Clinical and preclinical data, as well as biomarker expression and resistance mechanism studies, support further evaluation of the patritumab deruxtecan and Tagrisso combinations for the treatment of EGFR mutant NSCLC patients who progress after receiving TKI (usually Gagrisso).
this clinical trial collaboration supports our goal of optimizing the development of patritumab deruxtecan in EGFR mutant metastatic NSCLC patients to further improve current standards of care.
first three are pleased to work with AstraZeneau on this important aspect of patritumab deruxtecan development.

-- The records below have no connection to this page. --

(* ===== verification/Uuid.v ===== *)
(** The text form of identifiers: [uuid.UUID(str(u)) == u]. The control plane
    sends identifiers to agents and puts them into access tokens as text, and
    reads them back from there. *)

From Stdlib Require Import Ascii.
From S2P Require Import Prelude Python.

(** ** Strings without some characters *)

Definition has_no (p : ascii → bool) (s : string) : Prop := ∀ c, c ∈ String.list_ascii_of_string s → p c = false.

Lemma has_no_app p a b : has_no p (a +:+ b) ↔ has_no p a ∧ has_no p b.
Proof.
  unfold has_no. setoid_rewrite chars_app. setoid_rewrite elem_of_app. naive_solver.
Qed.

Lemma has_no_cons p c s : has_no p (String c s) ↔ p c = false ∧ has_no p s.
Proof. unfold has_no. simpl. setoid_rewrite elem_of_cons. naive_solver. Qed.

Lemma lstrip_by_none p s : has_no p s → lstrip_by p s = s.
Proof. destruct s as [|c s]; [done|]. rewrite has_no_cons. intros [Hc _]. simpl. by rewrite Hc. Qed.

Lemma str_rev_rev s : str_rev (str_rev s) = s.
Proof.
  unfold str_rev. by rewrite String.list_ascii_of_string_of_list_ascii, rev_involutive,
    String.string_of_list_ascii_of_string.
Qed.

Lemma strip_by_none p s : has_no p s → strip_by p s = s.
Proof.
  intros Hs. unfold strip_by. rewrite (lstrip_by_none p s Hs), lstrip_by_none; [apply str_rev_rev|].
  intros c. unfold str_rev. rewrite String.list_ascii_of_string_of_list_ascii.
  intros Hc. apply Hs. apply list_elem_of_In, in_rev. by apply list_elem_of_In in Hc.
Qed.

Lemma prefix_other c p d s : Ascii.eqb c d = false → String.prefix (String c p) (String d s) = false.
Proof. intros Hd. simpl. destruct (ascii_dec c d) as [->|_]; [by rewrite Ascii.eqb_refl in Hd|done]. Qed.

Lemma prefix_char c s : String.prefix (String c EmptyString) (String c s) = true.
Proof. simpl. destruct (ascii_dec c c); [|done]. by destruct s. Qed.

Lemma substring_all s n : String.length s ≤ n → String.substring 0 n s = s.
Proof. revert n. induction s as [|c s IH]; intros [|n] Hn; simpl in *; try done; [lia|]. f_equal. apply IH. lia. Qed.

(** A pattern whose first character does not occur. *)
Lemma remove_all_none c p s : has_no (Ascii.eqb c) s → remove_all (String c p) s = s.
Proof.
  unfold remove_all. generalize (String.length s). intros n. revert s.
  induction n as [|n IH]; intros [|d s] Hs; try done. apply has_no_cons in Hs as [Hd Hs].
  cbn [remove_all_fuel]. rewrite prefix_other by done. cbn [andb]. f_equal. by apply IH.
Qed.

(** Removing a character. *)
Lemma remove_char_app_none c a b :
  has_no (Ascii.eqb c) a → remove_all (String c EmptyString) (a +:+ b) = a +:+ remove_all (String c EmptyString) b.
Proof.
  unfold remove_all. induction a as [|d a IH]; intros Ha; [done|]. apply has_no_cons in Ha as [Hd Ha].
  change (String d a +:+ b) with (String d (a +:+ b)). cbn [String.length remove_all_fuel].
  rewrite prefix_other by done. cbn [andb]. rewrite IH by done. done.
Qed.

Lemma remove_char_cons c s :
  remove_all (String c EmptyString) (String c s) = remove_all (String c EmptyString) s.
Proof.
  unfold remove_all. cbn [String.length remove_all_fuel]. rewrite prefix_char. cbn [andb negb String.eqb].
  change (String.substring 1 (S (String.length s)) (String c s)) with (String.substring 0 (S (String.length s)) s).
  by rewrite substring_all by lia.
Qed.

(** A group of characters and the separator after it. *)
Lemma remove_group c a b :
  has_no (Ascii.eqb c) a →
  remove_all (String c EmptyString) (a +:+ String c EmptyString +:+ b) = a +:+ remove_all (String c EmptyString) b.
Proof. intros Ha. rewrite remove_char_app_none by done. f_equal. apply remove_char_cons. Qed.

(** ** Hexadecimal digits *)

Lemma hex_digit_char n : (n < 16)%N → hex_value (hex_digit n) = Some n ∧
  ∀ p, (∀ c, hex_value c ≠ None → p c = false) → p (hex_digit n) = false.
Proof.
  intros Hn. assert (hex_value (hex_digit n) = Some n) as Hv.
  { destruct n as [|q]; [done|]. do 4 (destruct q as [q|q|]; try done); lia. }
  split; [done|]. intros p Hp. apply Hp. by rewrite Hv.
Qed.

Lemma hex_digits_no p k n acc :
  (∀ c, hex_value c ≠ None → p c = false) → has_no p acc → has_no p (hex_digits k n acc).
Proof.
  intros Hp. revert n acc. induction k as [|k IH]; intros n acc Ha; simpl; [done|]. apply IH.
  apply has_no_cons. split; [|done]. apply hex_digit_char; [|done]. by apply N.mod_lt.
Qed.

Lemma int16_digits_hex k n acc d a :
  int16_digits (hex_digits k n acc) d a =
  int16_digits acc (if k is O then d else true) (a * 16 ^ N.of_nat k + n mod 16 ^ N.of_nat k)%N.
Proof.
  revert n acc d a. induction k as [|k IH]; intros n acc d a.
  - simpl. by rewrite N.mul_1_r, N.mod_1_r, N.add_0_r.
  - cbn [hex_digits]. rewrite IH. cbn [int16_digits].
    destruct (hex_digit_char (n mod 16)) as [-> _]; [by apply N.mod_lt|].
    replace (match k with O => true | S _ => true end) with true by by destruct k.
    f_equal. rewrite Nat2N.inj_succ, N.pow_succ_r'.
    rewrite (N.Div0.mod_mul_r n 16 (16 ^ N.of_nat k)). lia.
Qed.

(** ** The round trip *)

Lemma chars_inj a b : String.list_ascii_of_string a = String.list_ascii_of_string b → a = b.
Proof. intros E. by rewrite <-(String.string_of_list_ascii_of_string a), E, String.string_of_list_ascii_of_string. Qed.

Lemma chars_substring a n s :
  String.list_ascii_of_string (String.substring a n s) = take n (drop a (String.list_ascii_of_string s)).
Proof.
  revert a n. induction s as [|c s IH]; intros [|a] [|n]; simpl; try done.
  f_equal. rewrite IH. by rewrite drop_0.
Qed.

Lemma length_chars s : length (String.list_ascii_of_string s) = String.length s.
Proof. induction s; simpl; [done|]. by f_equal. Qed.

Lemma substring_no p a n s : has_no p s → has_no p (String.substring a n s).
Proof.
  intros Hs c. rewrite chars_substring, elem_of_take. intros (i & Hi & _). apply Hs.
  rewrite lookup_drop in Hi. by eapply list_elem_of_lookup_2.
Qed.

(** The groups of an identifier are its digits. *)
Lemma groups_join h :
  String.length h = 32%nat →
  String.substring 0 8 h +:+ String.substring 8 4 h +:+ String.substring 12 4 h +:+ String.substring 16 4 h
    +:+ String.substring 20 12 h = h.
Proof.
  rewrite <-length_chars. intros Hlen. apply chars_inj. rewrite !chars_app, !chars_substring.
  set (l := String.list_ascii_of_string h) in *. rewrite drop_0, (take_ge (drop 20 l)) by (rewrite length_drop; lia).
  assert (∀ a n, take n (drop a l) ++ drop (a + n) l = drop a l) as Hstep.
  { intros a n. rewrite <-drop_drop. apply take_drop. }
  rewrite (Hstep 16%nat 4%nat : take 4 (drop 16 l) ++ drop 20 l = _).
  rewrite (Hstep 12%nat 4%nat : take 4 (drop 12 l) ++ drop 16 l = _).
  rewrite (Hstep 8%nat 4%nat : take 4 (drop 8 l) ++ drop 12 l = _). apply take_drop.
Qed.

(** Plain digits have neither a sign nor a base prefix. *)
Lemma int16_plain s : (∀ c, c ∈ String.list_ascii_of_string s → hex_value c ≠ None) → int16 s = int16_digits s false 0.
Proof.
  intros Hs. unfold int16. unfold strip. rewrite strip_by_none.
  2: { intros c Hc. specialize (Hs c Hc). unfold hex_value in Hs. unfold is_space.
       destruct c as [[] [] [] [] [] [] [] []]; done. }
  destruct s as [|c s]; [done|]. assert (hex_value c ≠ None) as Hc by (apply Hs; left).
  destruct c as [[] [] [] [] [] [] [] []]; try (by destruct Hc); try reflexivity.
  destruct s as [|d s]; [done|]. assert (hex_value d ≠ None) as Hd by (apply Hs; right; left).
  destruct d as [[] [] [] [] [] [] [] []]; try (by destruct Hd); reflexivity.
Qed.

(** [uuid.UUID(str(u)) == u]. *)
Lemma uuid_of_str_uuid u : (u < 2 ^ 128)%N → uuid_of_string (str_uuid u) = Some u.
Proof.
  intros Hu. set (h := hex_digits 32 u EmptyString).
  assert (String.length h = 32%nat) as Hlen by by unfold h; rewrite length_hex_digits.
  assert (∀ p, (∀ c, hex_value c ≠ None → p c = false) → has_no p h) as Hno.
  { intros p Hp. apply hex_digits_no; [done|]. intros c Hc. by apply elem_of_nil in Hc. }
  assert (∀ p, (∀ c, hex_value c ≠ None → p c = false) → p "-"%char = false → has_no p (str_uuid u)) as Hno'.
  { intros p Hp Hd. specialize (Hno p Hp). unfold str_uuid. fold h.
    rewrite !has_no_app, !has_no_cons. assert (has_no p EmptyString) by (intros c Hc; by apply elem_of_nil in Hc).
    repeat split; try done; by apply substring_no. }
  unfold uuid_of_string.
  assert (∀ c d, hex_value d = None → hex_value c ≠ None → Ascii.eqb d c = false) as Hneq.
  { intros c d Hd Hc. destruct (Ascii.eqb_spec d c) as [->|]; [done|done]. }
  rewrite (remove_all_none "u" "rn:"), (remove_all_none "u" "uid:"), strip_by_none;
    try (apply Hno'; [|done]; intros c Hc; rewrite ?(Ascii.eqb_sym c), ?Hneq by done; done).
  assert (remove_all "-" (str_uuid u) = h) as ->.
  { assert (∀ a n, has_no (Ascii.eqb "-") (String.substring a n h)) as Hsub.
    { intros a n. apply substring_no, Hno. intros c Hc. by apply Hneq. }
    unfold str_uuid. fold h. rewrite !remove_group, remove_all_none by done. by apply groups_join. }
  rewrite Hlen. simpl (32 =? 32)%nat. cbn iota. rewrite int16_plain.
  - unfold h. rewrite int16_digits_hex. simpl int16_digits. f_equal. rewrite N.mod_small; [done|exact Hu].
  - intros c Hc Hv. assert (has_no (λ d, match hex_value d with None => true | _ => false end) h) as Hall.
    { apply Hno. intros d Hd. by destruct (hex_value d). }
    specialize (Hall c Hc). cbv beta in Hall. by rewrite Hv in Hall.
Qed.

"In this trial, we will explore a potential new approach to treating patients with advanced diseases: combining Tagrisso with HER3-oriented ADC therapy patritumab deruxtecan," said Cristian Massacesi, senior vice president and head of AstraZeneau's late-stage oncology research and development division.
this combined approach represents one of our strategies for dealing with tumor resistance.
we will continue to work with First Three in this area to maximize our research results.
" noteworthy is that AstraZeneira and First Three have already reached a huge partnership on two ADC drugs.
March 2019, the two sides signed a $6.9 billion immuno-oncology partnership to develop HER2-targeted ADC therapy Enhertu (trastuzumab deruxtecan, DS-8201) for treating cancer patients with various HER2 expression levels or HER2 mutations, including stomach, colorectal and lung cancers, and HER2 low-expression breast cancer.
In July 2020, the two sides signed a $6 billion immuno-oncology partnership to develop the targeted TROP2 ADC therapy DS-1062, which is currently in Phase I clinical treatment for non-small cell lung cancer (NSCLC) and triple negative breast cancer (TNBC).
Enhertu, DS-1062, patritumab deruxtecan are the first and third generation of ADC drugs developed using DXd ADC technology, through a 4 peptide link to target the tumor cell surface-specific antigen human-sourced monoclonal antibodies (respectively: anti-HER2 monoantigens, anti-TROP 2 monoantrance, anti-HER3 monoantry (patritumab)) linked to a new topological isomerase 1 inhibitor exatecan derivative (DX-8951 derivative, DXd) can be targeted to deliver cytotoxic agents to cancer cells, compared to the usual chemotherapy, can reduce the total body exposure of cytotoxic agents.
December 2019, Enhertu received accelerated FDA approval for adults with HER2-positive metastatic breast cancer who have received 2 or more anti-HER2 medications for metastatic diseases.
, Enhertu is also under review by EU and Japanese regulators.
() Original source: Daiichi Sankyo Announces Clinical Trials with AstraZeneca to Evaluate Patritumab Deruxtecan (U3-1402) in Total with TAGRISSO in EGFR-Mutated Non-Small Cell Cell Cancer.